I have a dataset that looks like this:
structure(list(CATEGORY = c("Flower", "Flower", "Concentrate,Flower",
"Flower", "Flower", "Flower", "Flower", "Edible,Flower", "Concentrate,Flower",
"Flower", "Flower", "Flower", "Flower", "Flower", "Edible,Flower",
"Concentrate,Flower", "Flower", "Edible,Flower", "Flower", "Edible,Flower",
"Edible,Flower", "Concentrate,Flower", "Flower", "Concentrate",
"Flower", "Edible,Flower", "Flower", "Flower", "Flower", "Concentrate",
"Edible,Flower", "Concentrate", "Flower", "Flower", "Concentrate,Flower",
"Edible,Flower", "Flower", "Flower", "Edible,Flower", "Concentrate,Flower",
"Concentrate", "Concentrate", "Concentrate", "Concentrate", "Edible,Flower",
"Flower", "Edible,Flower", "Flower", "Concentrate", "Flower",
"Concentrate,Flower", "Edible,Flower", "Flower", "Flower", "Flower",
"Flower", "Flower", "Flower", "Concentrate", "Flower", "Flower",
"Flower", "Flower", "Flower", "Flower", "Concentrate", "Concentrate",
"Flower", "Flower", "Flower", "Edible,Flower", "Concentrate",
"Flower", "Flower", "Flower", "Flower", "Flower", "Flower", "Flower",
"Flower", "Flower", "Flower", "Flower", "Flower", "Flower", "Flower",
"Flower", "Flower", "Flower", "Flower", "Concentrate", "Flower",
"Flower", "Flower", "Flower", "Flower", "Flower", "Flower", "Flower",
"Flower", "Flower", "Flower", "Concentrate", "Flower", "Concentrate,Flower",
"Flower", "Flower", "Flower", "Flower", "Flower", "Flower", "Flower",
"Flower", "Flower", "Flower", "Flower", "Flower", "Flower", "Concentrate",
"Flower", "Concentrate", "Flower", "Flower", "Flower", "Flower",
"Edible,Flower", "Flower", "Concentrate,Flower", "Concentrate,Flower",
"Flower", "Edible,Flower", "Flower", "Flower", "Flower", "Flower",
"Concentrate,Flower", "Concentrate", "Flower", "Flower", "Flower",
"Flower", "Flower", "Flower", "Concentrate,Flower", "Flower",
"Flower", "Flower", "Flower", "Concentrate", "Flower", "Flower",
"Concentrate", "Concentrate,Flower", "Flower", "Flower", "Flower",
"Edible,Flower", "Flower", "Flower", "Flower", "Flower", "Flower",
"Flower", "Flower", "Flower", "Concentrate", "Flower", "Flower",
"Flower", "Flower", "Flower", "Flower", "Flower", "Flower", "Flower",
"Flower", "Flower", "Flower", "Flower", "Flower", "Flower", "Flower",
"Flower", "Flower", "Edible,Flower", "Concentrate", "Flower",
"Flower", "Flower", "Flower", "Flower", "Flower", "Flower", "Flower",
"Concentrate,Flower", "Flower", "Flower", "Flower", "Flower",
"Edible,Flower")), row.names = c(NA, -200L), class = c("tbl_df",
"tbl", "data.frame"))
glimpse(interesting_basket_items5)
Rows: 200
Columns: 1
$ CATEGORY <chr> "Flower", "Flower", "Concentrate,Flower", "Flower", "Flower", "Flower", "Flower", "Edible,Flower", "Concentrat…
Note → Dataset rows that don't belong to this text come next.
(* ===== verification/EditLines.v ===== *)
(** * Lines of the configuration file

    What the scanners of [EditParse] do with a file that is a sequence of
    lines: a line that fits the buffer is read whole; a line without an
    attribute is skipped; an attribute is read with its value. *)

From S2P Require Import Prelude CLib FileSys Utility CfgStore EditVars EditAssign EditOutput EditTable EditParse.

(** The longest line, with its newline, that the buffer holds. *)
Definition LINE : nat := 128.

Definition is_line (l : bytes) : Prop :=
  (length l <= LINE)%nat ∧ nul_free l ∧ ∃ l0, l = l0 ++ [LF] ∧ LF ∉ l0.

Lemma line_nonempty l : is_line l → (0 < length l)%nat.
Proof. intros (_ & _ & l0 & -> & _). rewrite length_app. cbn. lia. Qed.

Lemma cut_nul_id s : nul_free s → cut_nul s = s.
Proof.
  intros H. unfold cut_nul. rewrite span_until_free; [done|].
  intros c Hc%list_elem_of_singleton. by subst.
Qed.

Lemma fgets_line_line l r : is_line l → fgets_line 129 (File (l ++ r) false) = (l, File r false).
Proof.
  intros (Hlen & Hn & l0 & -> & Hl). unfold fgets_line. cbn [rest].
  change (129 - 1)%nat with LINE. rewrite length_app in Hlen. cbn [length] in Hlen.
  rewrite <- app_assoc. cbn [app]. rewrite fgets_go_line by (done || lia).
  rewrite last_snoc, bool_decide_eq_true_2 by done. by rewrite cut_nul_id.
Qed.

Lemma fgets_line_end : fgets_line 129 (File [] false) = ([], File [] true).
Proof. reflexivity. Qed.

(** ** Skipping *)

(** A line that holds no attribute, nor begins a group. *)
Definition noise (l : bytes) : bool :=
  negb (starts "[" l) && (starts " " l || bool_decide (findEQ l = 0)%nat).

Definition noise_line (l : bytes) : Prop := is_line l ∧ noise l = true.

Lemma GetaAttr_noise n l r :
  noise_line l → GetaAttr (S n) (File (l ++ r) false) = GetaAttr n (File r false).
Proof.
  intros [Hl Hn]. cbn [GetaAttr]. cbn [feof]. rewrite fgets_line_line by done.
  pose proof (line_nonempty l Hl) as Hne. destruct l as [|c l]; [cbn in Hne; lia|].
  unfold noise in Hn. apply andb_true_iff in Hn as [Hb Hn].
  destruct (decide (c = " "%char)) as [->|Hsp]; [done|].
  assert (Hf : findEQ (c :: l) = 0%nat).
  { unfold starts in Hn. cbn [take length] in Hn.
    rewrite bool_decide_eq_false_2 in Hn by (by intros [= ->]). cbn [orb] in Hn.
    by apply bool_decide_eq_true in Hn. }
  rewrite Hf.
  assert (Hc : c ≠ "["%char).
  { intros ->. unfold starts in Hb. cbn in Hb. done. }
  clear -Hc Hsp. by destruct c as [[] [] [] [] [] [] [] []].
Qed.

Lemma GetaAttr_noises n ls r :
  Forall noise_line ls →
  GetaAttr (length ls + n) (File (concat ls ++ r) false) = GetaAttr n (File r false).
Proof.
  induction ls as [|l ls IH]; intros H; [done|].
  apply List.Forall_cons_iff in H as [Hl H]. cbn [concat length Nat.add].
  rewrite <- app_assoc. rewrite GetaAttr_noise by done. by apply IH.
Qed.

(** ** Attributes *)

(** The names of attributes: no blank, no equality sign, no bracket in front. *)
Definition name_ok (name : cstr) : bool :=
  match name with
  | [] => false
  | c :: _ => negb (bool_decide (c = "["%char)) &&
              forallb (λ c, negb (bool_decide (c = " "%char)) && negb (bool_decide (c = "="%char))) name
  end.

Lemma find_eq_name i name s :
  forallb (λ c, negb (bool_decide (c = " "%char)) && negb (bool_decide (c = "="%char))) name = true →
  find_eq i (name ++ "="%char :: s) = (i + length name)%nat.
Proof.
  revert i. induction name as [|c name IH]; intros i H; cbn [app find_eq length].
  - rewrite decide_False, decide_True by done. lia.
  - cbn [forallb] in H. apply andb_true_iff in H as [H1 H2].
    apply andb_true_iff in H1 as [Ha%negb_true_iff%bool_decide_eq_false Hb%negb_true_iff%bool_decide_eq_false].
    rewrite !decide_False by done. rewrite IH by done. lia.
Qed.

Lemma GetaAttr_hit n name v r :
  name_ok name = true → is_line (name ++ "="%char :: v) →
  GetaAttr (S n) (File ((name ++ "="%char :: v) ++ r) false) =
    Done (Some (name, attr_value name v), File r false).
Proof.
  intros Hname Hl. cbn [GetaAttr]. cbn [feof]. rewrite fgets_line_line by done.
  destruct name as [|c name]; [done|]. cbn [name_ok] in Hname.
  apply andb_true_iff in Hname as [Hb%negb_true_iff%bool_decide_eq_false Hname].
  pose proof (find_eq_name 0 (c :: name) v Hname) as Hf. cbn [Nat.add] in Hf.
  assert (Hsp : c ≠ " "%char).
  { cbn [forallb] in Hname. apply andb_true_iff in Hname as [Hname _].
    by apply andb_true_iff in Hname as [Hname%negb_true_iff%bool_decide_eq_false _]. }
  unfold findEQ. rewrite Hf. cbn [app length].
  assert (Ht : take (S (length name)) (c :: name ++ "="%char :: v) = c :: name).
  { change (c :: name ++ "="%char :: v) with ((c :: name) ++ "="%char :: v).
    change (S (length name)) with (length (c :: name)). by rewrite take_app_length. }
  assert (Hd : drop (S (S (length name))) (c :: name ++ "="%char :: v) = v).
  { change (c :: name ++ "="%char :: v) with ((c :: name) ++ ["="%char] ++ v). rewrite app_assoc.
    replace (S (S (length name))) with (length ((c :: name) ++ ["="%char]))
      by (rewrite length_app; cbn [length]; lia).
    apply drop_app_length. }
  rewrite Ht, Hd. clear -Hb Hsp. by destruct c as [[] [] [] [] [] [] [] []].
Qed.

Lemma GetaAttr_group n l r :
  is_line ("["%char :: l) →
  GetaAttr (S n) (File (("["%char :: l) ++ r) false) = Done (None, File (("["%char :: l) ++ r) false).
Proof. intros Hl. cbn [GetaAttr]. cbn [feof]. by rewrite fgets_line_line by done. Qed.

Lemma GetaAttr_end n : GetaAttr (S (S n)) (File [] false) = Done (None, File [] true).
Proof. reflexivity. Qed.

(** ** Groups *)

Definition no_group (l : bytes) : Prop :=
  is_line l ∧ match bracketed l with None | Some [] => True | _ => False end.

Lemma GetaGroup_skip n l r :
  no_group l → GetaGroup (S n) (File (l ++ r) false) = GetaGroup n (File r false).
Proof.
  intros [Hl Hb]. cbn [GetaGroup]. cbn [feof]. rewrite fgets_line_line by done.
  destruct (bracketed l) as [[|]|]; done.
Qed.

Lemma GetaGroup_skips n ls r :
  Forall no_group ls → GetaGroup (length ls + n) (File (concat ls ++ r) false) = GetaGroup n (File r false).
Proof.
  induction ls as [|l ls IH]; intros H; [done|].
  apply List.Forall_cons_iff in H as [Hl H]. cbn [concat length Nat.add].
  rewrite <- app_assoc. rewrite GetaGroup_skip by done. by apply IH.
Qed.

Definition header (name : cstr) : bytes := ["["%char] ++ name ++ ["]"%char; CR; LF].

Lemma between_name name s : "]"%char ∉ name → between (name ++ "]"%char :: s) = Some name.
Proof.
  induction name as [|c name IH]; intros H; cbn [app between]; [done|].
  apply not_elem_of_cons in H as [Hc H]. by rewrite decide_False, IH.
Qed.

Lemma GetaGroup_header n name r :
  name ≠ [] → "]"%char ∉ name → is_line (header name) →
  GetaGroup (S n) (File (header name ++ r) false) = Done (name, File r false).
Proof.
  intros Hne Hb Hl. cbn [GetaGroup]. cbn [feof]. rewrite fgets_line_line by done.
  unfold header. cbn [app bracketed]. rewrite decide_True by done. rewrite between_name by done.
  by destruct name.
Qed.

Lemma GetaGroup_end n : GetaGroup (S (S n)) (File [] false) = Done ([], File [] true).
Proof. reflexivity. Qed.

Lemma match_group_at k l i d :
  NoDup (map group l) → l !! i = Some d → match_group k l (group d) = (k + i)%nat.
Proof.
  revert k i. induction l as [|e l IH]; intros k [|i] Hn Hi; try done; cbn [map] in Hn;
    apply NoDup_cons in Hn as [Hnotin Hn]; cbn [match_group lookup list_lookup] in *.
  - injection Hi as ->. rewrite decide_True by done. lia.
  - rewrite decide_False.
    + rewrite (IH (S k) i) by done. lia.
    + intros E. apply Hnotin. rewrite E. apply list_elem_of_In, in_map, list_elem_of_In.
      by eapply list_elem_of_lookup_2.
Qed.

Lemma match_attr_at k l i p :
  NoDup (map attr l) → l !! i = Some p → match_attr k l (attr p) = S (k + i).
Proof.
  revert k i. induction l as [|e l IH]; intros k [|i] Hn Hi; try done; cbn [map] in Hn;
    apply NoDup_cons in Hn as [Hnotin Hn]; cbn [match_attr lookup list_lookup] in *.
  - injection Hi as ->. rewrite decide_True by done. f_equal. lia.
  - rewrite decide_False.
    + rewrite (IH (S k) i) by done. f_equal. lia.
    + intros E. apply Hnotin. rewrite E. apply list_elem_of_In, in_map, list_elem_of_In.
      by eapply list_elem_of_lookup_2.
Qed.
I don't know why the following code using the arules
package is not working as expected:
interesting_basket_items_list <- as(interesting_basket_items5, "transactions")
# mine association rules with the 'apriori' function
rules <- apriori(interesting_basket_items_list, parameter = list(support = 0.001, confidence = 0.05))
# sort the rules by lift
rules <- sort(rules, by = "lift")
# inspect the resulting rules
(rules <- inspect(rules))
The 'support' part of the output looks correct, as checked against my own logic here:
interesting_basket_items5 %>%
group_by(CATEGORY) %>%
tally() %>%
mutate(pct = n / sum(n))
But the confidence
part doesn't make sense to me.
I would think that the confidence of a rule for lhs = {Concentrate} -> rhs {Concentrate, Flower} would have a confidence of 2/3
or .67
because I am dividing 14
by 21
, which is the number of transactions containing Concentrate
and Flower
by the number of transaction containing Concentrate
In general, I can't understand why the lhs of these association rules is totally blank like this: {}
instead of showing a more interesting antecedent. The thresholds that I am using in the code should be inclusive: parameter = list(support = 0.001, confidence = 0.05))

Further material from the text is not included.